Please give again, word for word, each line that falls between the line with "Definition consoleinit : KM" and the end of the data, inclusive.
Records to process Start Marker
(* ===== verification/XvConsole.v ===== *)
(** The console (kernel/console.c) and the UART driver (kernel/uart.c).  What the
    device's registers say is an argument of the interrupt handler, and a byte
    written to its transmit register is sent. *)

From S2P Require Import Prelude XvMem XvFsTypes XvKernel XvMsg XvSched XvBio XvFs XvSysfile.

Definition BACKSPACE : Z := 0x100.
Definition INPUT_BUF_SIZE : Z := 128.
Definition CONSOLE : Z := 1.

(** [C(x)], the control character of a letter. *)
Definition ctrl (x : Z) : Z := x - 64.

Definition get_cons : KM console := fs_gets fs_cons.
Definition upd_cons (g : console -> console) : KM unit := fs_modify (fun f => set_cons (g (fs_cons f)) f).

Definition set_cnbuf x c := mk_cons x (cn_r c) (cn_w c) (cn_e c) (cn_busy c) (cn_out c).
Definition set_cnr x c := mk_cons (cn_buf c) x (cn_w c) (cn_e c) (cn_busy c) (cn_out c).
Definition set_cnw x c := mk_cons (cn_buf c) (cn_r c) x (cn_e c) (cn_busy c) (cn_out c).
Definition set_cne x c := mk_cons (cn_buf c) (cn_r c) (cn_w c) x (cn_busy c) (cn_out c).
Definition set_cnbusy x c := mk_cons (cn_buf c) (cn_r c) (cn_w c) (cn_e c) x (cn_out c).
Definition set_cnout x c := mk_cons (cn_buf c) (cn_r c) (cn_w c) (cn_e c) (cn_busy c) x.

(** [cons.buf[i % INPUT_BUF_SIZE]]. *)
Definition cons_at (i : Z) : KM Z :=
  c ← get_cons;
  match zlookup (cn_buf c) (i mod INPUT_BUF_SIZE) with Some x => mret x | None => kstuck BadAccess end.

Definition cons_put (i x : Z) : KM unit :=
  c ← get_cons;
  if i mod INPUT_BUF_SIZE <? len (cn_buf c) then
    upd_cons (fun c => set_cnbuf (<[Z.to_nat (i mod INPUT_BUF_SIZE) := x]> (cn_buf c)) c)
  else kstuck BadAccess.

Section console.
Context {U : UserCopy} {BD : BlockDev}.

(** * uart.c *)

Definition write_thr (x : Z) : KM unit := upd_cons (fun c => set_cnout (cn_out c ++ [u8 x]) c).

(** [while(tx_busy != 0) sleep(&tx_chan, &tx_lock)], through [fuel] wakeups. *)
Fixpoint uart_wait (fuel : nat) : KM unit :=
  c ← get_cons;
  if cn_busy c =? 0 then mret tt
  else
    sleep CUart LUart;;
    match fuel with
    | O => kstuck Asleep
    | S f => uart_wait f
    end.

Definition uartwrite (buf : bytes) : KM unit :=
  acquire LUart;;
  for_each buf (fun x =>
    uart_wait naps;;
    write_thr x;;
    upd_cons (set_cnbusy 1));;
  release LUart.

(** No panic is under way; the register becomes free. *)
Definition uartputc_sync (x : Z) : KM unit :=
  push_off;;
  write_thr x;;
  pop_off.

(** * console.c *)

Definition consputc (c : Z) : KM unit :=
  if c =? BACKSPACE then
    uartputc_sync 8;;
    uartputc_sync 32;;
    uartputc_sync 8
  else uartputc_sync c.

Fixpoint consolewrite_loop (fuel : nat) (src : Fs.source) (n i : Z) : KM Z :=
  if i <? n then
    match fuel with
    | O => kstuck NoFuel
    | S fuel' =>
        let nn := Z.min 32 (n - i) in
        '(rc, buf) ← Fs.either_copyin src i nn;
        if rc =? -1 then mret i
        else
          uartwrite buf;;
          consolewrite_loop fuel' src n (i + nn)
    end
  else mret i.

Definition consolewrite (src : Fs.source) (n : Z) : KM Z := consolewrite_loop (Z.to_nat (n / 32 + 1)) src n 0.

(** The loop that waits for input; whether the process was killed, in which case
    the lock is released. *)
Fixpoint cons_wait (fuel : nat) : KM bool :=
  c ← get_cons;
  if cn_r c =? cn_w c then
    i ← myproc;
    k ← killed i;
    if negb (k =? 0) then
      release LCons;;
      mret true
    else
      sleep CCons LCons;;
      match fuel with
      | O => kstuck Asleep
      | S f => cons_wait f
      end
  else mret false.

(** The loop of [consoleread], for at most [todo] bytes: what is left of [n], or
    [None] when killed; and the bytes copied. *)
Fixpoint consoleread_loop (todo : nat) (dst : option Z) (n target : Z) (got : bytes) : KM (option Z * bytes) :=
  match todo with
  | O => mret (Some n, got)
  | S todo' =>
      gone ← cons_wait naps;
      if (gone : bool) then mret (None, got)
      else
        s ← get_cons;
        c ← cons_at (cn_r s);
        upd_cons (fun s => set_cnr (u32 (cn_r s + 1)) s);;
        if c =? ctrl 68 then
          (if n <? target then upd_cons (fun s => set_cnr (u32 (cn_r s - 1)) s) else mret tt);;
          mret (Some n, got)
        else
          rc ← Fs.either_copyout dst [c];
          if rc =? -1 then mret (Some n, got)
          else if c =? 10 then mret (Some (n - 1), got ++ [c])
          else consoleread_loop todo' ((fun va => u64 (va + 1)) <$> dst) (n - 1) target (got ++ [c])
  end.

(** The result, and the bytes copied to an object of the kernel. *)
Definition consoleread (dst : option Z) (n : Z) : KM (Z * bytes) :=
  acquire LCons;;
  '(r, got) ← consoleread_loop (Z.to_nat n) dst n (u32 n) [];
  match r with
  | None => mret (-1, got)
  | Some m =>
      release LCons;;
      mret (i32 (u32 n - m), got)
  end.

(** The loop for control-U, for at most [todo] characters. *)
Fixpoint kill_line (todo : nat) : KM unit :=
  match todo with
  | O => mret tt
  | S todo' =>
      s ← get_cons;
      c ← cons_at (u32 (cn_e s - 1));
      if c =? 10 then mret tt
      else
        upd_cons (fun s => set_cne (u32 (cn_e s - 1)) s);;
        consputc BACKSPACE;;
        kill_line todo'
  end.

(** The process list that control-P prints is left out. *)
Definition consoleintr (c : Z) : KM unit :=
  acquire LCons;;
  (if c =? ctrl 80 then mret tt
   else if c =? ctrl 85 then
     s ← get_cons;
     kill_line (Z.to_nat (u32 (cn_e s - cn_w s)))
   else if (c =? ctrl 72) || (c =? 0x7f) then
     s ← get_cons;
     if cn_e s =? cn_w s then mret tt
     else
       upd_cons (fun s => set_cne (u32 (cn_e s - 1)) s);;
       consputc BACKSPACE
   else
     s ← get_cons;
     if negb (c =? 0) && (u32 (cn_e s - cn_r s) <? INPUT_BUF_SIZE) then
       let c := if c =? 13 then 10 else c in
       consputc c;;
       cons_put (cn_e s) c;;
       upd_cons (fun s => set_cne (u32 (cn_e s + 1)) s);;
       s ← get_cons;
       if (c =? 10) || (c =? ctrl 68) || (u32 (cn_e s - cn_r s) =? INPUT_BUF_SIZE) then
         upd_cons (set_cnw (cn_e s));;
         wakeup (Some CCons)
       else mret tt
     else mret tt);;
  release LCons.

(** [idle]: the device can send; [input]: the characters it has. *)
Definition uartintr (idle : bool) (input : bytes) : KM unit :=
  acquire LUart;;
  (if idle then
     upd_cons (set_cnbusy 0);;
     wakeup (Some CUart)
   else mret tt);;
  release LUart;;
  for_each input consoleintr.

Definition consoleinit : KM unit :=
  initlock LCons;;
  initlock LUart.

(** [devsw], as [consoleinit] leaves it. *)
#[global] Instance console_devices : Devices := {|
  dev_read major := if major =? CONSOLE then Some (fun addr n => '(r, _) ← consoleread (Some addr) n; mret r) else None;
  dev_write major := if major =? CONSOLE then Some (fun addr n => consolewrite (Fs.User addr) n) else None;
|}.

End console.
Records to process End Marker
_Answer space_
Definition consoleinit : KM unit :=
  initlock LCons;;
  initlock LUart.

(** [devsw], as [consoleinit] leaves it. *)
#[global] Instance console_devices : Devices := {|
  dev_read major := if major =? CONSOLE then Some (fun addr n => '(r, _) ← consoleread (Some addr) n; mret r) else None;
  dev_write major := if major =? CONSOLE then Some (fun addr n => consolewrite (Fs.User addr) n) else None;
|}.

End console.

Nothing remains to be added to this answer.